(** A StatefulSet with claim templates. *)
Lemma claims_merged existing owned :
  vctSemanticallyEqual (sts_VolumeClaimTemplates (merge_retention existing owned))
    (sts_VolumeClaimTemplates owned) = true -> ~ adds_claims existing owned.
Proof.
  intros Heq [Ho Hn]. unfold vctSemanticallyEqual in Heq. cbn in Heq. rewrite Ho in Heq. by destruct (sts_VolumeClaimTemplates owned).
Qed.
Lemma steps_claims c desired owned tr :
  c = CVolume \/ c = CFiler -> declared tr c KStatefulSet desired -> masters_ready tr ->
  set_owner m KStatefulSet desired = Ok owned ->
  steps (upsert_with_claims recorder owned) tr.
Proof.
  intros Hc Hd Hr Ho. unfold upsert_with_claims.
  eapply (swp_seq _ _ _ (fun _ _ => True)).
  2: { intros [e|x] tr' _; [|by sx]. by destruct (errors_Is e _); sx. }
  apply CreateOrUpdate_swp; [by left| | |done].
  - intros new. left. exists c, owned_statefulset, desired, owned. split_and!; auto with pass.
    right. auto with pass.
  - intros new existing Hs. unfold merge_with_claims. cbv zeta.
    assert (Hkeep : forall tr', ~ adds_claims existing owned -> semantic_equal existing (merge_retention existing owned) = false ->
              G ((tr ++ new) ++ tr') _ (OKube (KUpdate KStatefulSet (merge_retention existing owned)))).
    { intros tr' Hn Hne. left. exists c, owned_statefulset, desired, owned, existing. rewrite <-app_assoc.
      split_and!; auto with pass; [right; auto with pass|rewrite app_assoc; by apply saw_app_l|]. by destruct Hc as [-> | ->]. }
    eapply swp_seq_keep with (R := fun r tr' => r = None -> ~ adds_claims existing owned).
    + unfold reconcileVolumeClaimTemplates. cbv zeta.
      destruct (vctSemanticallyEqual _ _) eqn:Hsem; [sx; intros _; by apply claims_merged|].
      destruct ((_ =? 0) && _) eqn:Hadd.
      * apply andb_true_iff in Hadd as [Hold%Nat.eqb_eq%nil_length_inv Hnew%Nat.ltb_lt].
        assert (Hadds : adds_claims existing owned) by (split; [done|intros Hx; rewrite Hx in Hnew; cbn in Hnew; lia]).
        unfold record_event.
        assert (Hdel : forall tr', G ((tr ++ new) ++ tr') _ (OKube (KDelete KStatefulSet (merge_retention existing owned)))).
        { intros tr'. left. split; [rewrite <-app_assoc; auto with pass|]. right. exists c, desired, owned, existing.
          split_and!; [done|rewrite <-app_assoc; auto with pass|done|by apply saw_app_l|done|done]. }
        destruct recorder; sx; [split; [by left|]; intros u; sx|]; (split; [|by intros [e|]]).
        -- apply Hdel.
        -- rewrite <-(app_nil_r (tr ++ new)). apply Hdel.
      * assert (Hno : ~ adds_claims existing owned).
        { intros [Ho1 Hn1]. apply andb_false_iff in Hadd as [Hl|Hl]; cbn in Hl; [by rewrite Ho1 in Hl|].
          by destruct (sts_VolumeClaimTemplates owned). }
        unfold record_event. destruct recorder; sx; [split; [by left|]; by intros u|done].
    + intros [e|] new' Hk; sx; [done|]. intros Hne. by apply Hkeep; [apply Hk|].
Qed.

(** The gate only reads, and hands evacuations to the tracker. *)
Lemma steps_dial tr : masters_ready tr -> steps (loadSeaweedGrpcDialOption m) tr.
Proof.
  intros Hr. unfold loadSeaweedGrpcDialOption, steps. destruct (tlsEnabled m); cbn [negb]; [|by sx].
  sx. split; [by left|]. intros [e|sec]; [by destruct (IsNotFound e)|].
  cbv zeta. destruct (_ || _); [by sx|]. sx. split; [left; cbn; auto with pass|]. by intros [e|].
Qed.
Lemma steps_forget nodeFor a c tr : masters_ready tr -> steps (forgetRange nodeFor a c) tr.
Proof.
  unfold forgetRange, steps. intros Hr. revert tr Hr. induction (map _ _) as [|o l IH]; intros tr Hr; cbn [for_each]; [by sx|].
  sx. split; [by left|]. intros []. apply IH. auto with pass.
Qed.
Lemma steps_evacuate node tr : masters_ready tr -> steps (startVolumeServerEvacuation recorder m node) tr.
Proof.
  intros Hr. unfold startVolumeServerEvacuation. cbv zeta. apply steps_seq; [by apply steps_dial|].
  intros [e|d] new; [by unfold steps; sx|]. unfold steps. sx. split; [left; cbn; auto with pass|].
  intros prev. split; [left; cbn; auto with pass|]. intros []; cbn [negb]; [|by sx].
  destruct prev; unfold recordVolumeEvent; destruct recorder; sx; try done; (split; [by left|done]).
Qed.
Lemma counts_swp tr :
  masters_ready tr ->
  swp G (volumeServerVolumeCounts m) (fun r tr' => masters_ready tr' /\ match r with
    | inl _ => True
    | inr counts => exists masters d, saw tr' (OVolume masters d VolumeServerVolumeCounts) (Ok counts) end) tr.
Proof.
  intros Hr. unfold volumeServerVolumeCounts. cbv zeta. eapply swp_seq_keep; [by apply steps_dial|].
  intros [e|d] new _; sx; [by split; auto with pass|]. split; [left; cbn; auto with pass|].
  intros [e|]; sx; [by split; auto with pass|]. split; [left; cbn; auto with pass|].
  intros [e|c]; (split; [auto with pass|]); [done|]. do 2 eexists. apply saw_last.
Qed.
Lemma gate_swp sts desired nodeFor tr :
  masters_ready tr ->
  swp G (allowedVolumeServerReplicas wired recorder m sts desired nodeFor)
    (fun r tr' => r.2 = None -> gated tr' sts desired nodeFor r.1) tr.
Proof.
  intros Hr. unfold allowedVolumeServerReplicas. destruct wired eqn:Hw; cbn [negb]; [|sx; intros _; by left].
  sx. split; [by left|]. intros [e|s]; cbv zeta.
  { destruct (IsNotFound e) eqn:He; sx; [|done]. intros _. right; left. exists e. split; [done|].
    split; [apply saw_last|done]. }
  case_bool_decide as Hge.
  { sx. intros _. right; right. exists s. split; [apply saw_last|]. cbv zeta. left. split; [lia|done]. }
  eapply swp_seq_keep; [apply counts_swp; auto with pass|]. intros [e|counts] new [Hr' Hc]; sx.
  { intros _. right; right. exists s. split; [apply saw_app_l, saw_last|]. cbv zeta. right; left. split; [lia|done]. }
  destruct Hc as (masters & d & Hc). destruct (evacuationDecision _ _ _ _) as [a ev] eqn:Hd.
  apply evacuationDecision_down in Hd as (Hrange & Hdr & _); [|lia].
  eapply swp_seq_keep with (R := fun _ _ => True).
  { case_bool_decide; [by sx|by apply steps_evacuate]. }
  intros [] new1 _. eapply swp_seq_keep; [apply steps_forget; auto with pass|]. intros [] new2 _.
  sx. intros _. right; right. exists s. split; [by do 3 apply saw_app_l; apply saw_last|]. right; right.
  split; [done|]. exists masters, d, counts. split; [by do 2 apply saw_app_l|done].
Qed.

(** ** Deletions *)
Lemma steps_delete k suffix tr :
  masters_ready tr -> removable k suffix -> steps (deleteIfExists k (gateway_key m suffix)) tr.
Proof.
  intros Hr Hk. unfold deleteIfExists, steps. sx. split; [by left|]. intros [e|o]; sx; [done|].
  split; [|by intros [e|]]. left. split; [auto with pass|]. left. exists suffix. split; [done|apply saw_last].
Qed.
Lemma steps_fail p tr : steps p tr -> steps (fail_step p) tr.
Proof. intros Hp. apply steps_seq; [done|]. intros e new. by unfold steps; sx. Qed.
Lemma steps_delete_or_fail k suffix tr :
  masters_ready tr -> removable k suffix -> steps (delete_or_fail m k suffix) tr.
Proof. intros Hr Hk. apply steps_seq; [by apply steps_delete|]. intros r new. by unfold steps; sx. Qed.
Lemma steps_delete_monitor suffix tr :
  masters_ready tr -> removable KServiceMonitor suffix -> steps (delete_monitor m suffix) tr.
Proof.
  intros Hr Hk. unfold delete_monitor, steps. sx. split; [by left|]. intros []; [|by sx].
  apply steps_delete_or_fail; auto with pass.
Qed.
Lemma steps_delete_gateway suffix tr :
  masters_ready tr -> removable KDeployment suffix -> removable KService suffix ->
  removable KIngress (suffix +:+ "-ingress") -> removable KServiceMonitor suffix ->
  steps (delete_gateway m suffix) tr.
Proof.
  intros Hr Hd Hs Hi Hm. unfold delete_gateway.
  apply steps_seq; [by apply steps_delete_or_fail|]. intros [e|] n1; [by unfold steps; sx|].
  apply steps_seq; [apply steps_delete_or_fail; auto with pass|]. intros [e|] n2; [by unfold steps; sx|].
  apply steps_seq; [apply steps_delete_or_fail; auto with pass|]. intros [e|] n3; [by unfold steps; sx|].
  apply steps_delete_monitor; auto with pass.
Qed.
Lemma steps_prune_config suffix tr :
  (forall new o, saw_kube (tr ++ new) (KGet KConfigMap (gateway_key m suffix)) (Ok o) ->
     IsControlledBy (obj_meta o) (sw_Meta m) = true ->
     stale_config (tr ++ new) KConfigMap o (UID (obj_meta o))) ->
  steps (pruneOwnedConfigMap m (name +:+ suffix)) tr.
Proof.
  intros Hs. unfold pruneOwnedConfigMap, pruneOwned, steps. sx. split; [by left|]. intros [e|o]; sx; [done|].
  destruct (IsControlledBy _ _) eqn:Hc; cbn [negb]; sx; [|done]. split; [|intros [e|]; sx; [|done]; by destruct (IsConflict e)].
  left. apply Hs; [apply saw_last|done].
Qed.
(* ===== verification/ClusterShapes.v ===== *)
(** * The shape of what a cluster declares

    Well-formedness of the workloads of every component, and the Services in front
    of them: facts about the objects the builders make, whatever the spec says. *)
From S2P Require Import Prelude Prog CoreTypes ApiTypes Effects Machinery Sim Trace.
From S2P Require Import Cluster VolumeEvac Upsert SecurityConfig GoPath Component BackupMirror.
From S2P Require Import VolumeClaims ClusterStatus.
From S2P Require Import Workloads MasterServers VolumeServers FilerServers AdminServers.
From S2P Require Import Ingresses Gateways Certificates.
From S2P Require Import ClusterController ClusterSafety.

(** ** Well-formed pods *)
Definition probe_port (p : Probe) : option Z :=
  match probe_Handler p with HTTPGet _ port _ | TCPSocket port => Some port | _ => None end.
Definition port_numbers (c : Container) : list Z := map cport_ContainerPort (c_Ports c).
(** Every mount names one of [sources]. *)
Definition resolved (sources : list string) (mounts : list VolumeMount) : Prop :=
  Forall (fun mount => vm_Name mount ∈ sources) mounts.
Definition probed (ports : list Z) (p : option Probe) : Prop := 
  forall x port, p = Some x -> probe_port x = Some port -> port ∈ ports.
Definition paths (mounts : list VolumeMount) : list string := map vm_MountPath mounts.
(** The mounts the operator adds to those of the user lead to [sources]; the user's are
    all there; and no path is mounted twice, unless the user repeats one or the operator's
    own paths are not [apart]. *)
Record container_wf (apart : Prop) (user : list VolumeMount) (sources : list string) (c : Container) : Prop := {
  wf_mounts mount : mount ∈ c_VolumeMounts c -> mount ∈ user \/ vm_Name mount ∈ sources;
  wf_user : user ⊆ c_VolumeMounts c;
  wf_paths : apart -> NoDup (paths user) -> NoDup (paths (c_VolumeMounts c));
  wf_readiness : probed (port_numbers c) (c_ReadinessProbe c);
  wf_liveness : probed (port_numbers c) (c_LivenessProbe c);
}.
(** The own container of a workload is the first one. *)
Definition workload_wf (apart : Prop) (user : list VolumeMount) (selector labels : gmap string string) (pod : PodSpec)
    (claims : list PersistentVolumeClaim) : Prop :=
  selector ⊆ labels /\
  exists main sidecars, pod_Containers pod = main :: sidecars /\
    container_wf apart user (map vol_Name (pod_Volumes pod) ++ map pvc_Name claims) main.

——

**THE PROBLEM:**
Above this task is a listing. Restate, word for word and with nothing added, the lines from the one with "Hkeep; [apply Hk|]." through the one with "sx. split; [by left|]. intros [e|sec];".

**WRITTEN SOLUTION:**
    + intros [e|] new' Hk; sx; [done|]. intros Hne. by apply Hkeep; [apply Hk|].
Qed.

(** The gate only reads, and hands evacuations to the tracker. *)
Lemma steps_dial tr : masters_ready tr -> steps (loadSeaweedGrpcDialOption m) tr.
Proof.
  intros Hr. unfold loadSeaweedGrpcDialOption, steps. destruct (tlsEnabled m); cbn [negb]; [|by sx].
  sx. split; [by left|]. intros [e|sec]; [by destruct (IsNotFound e)|].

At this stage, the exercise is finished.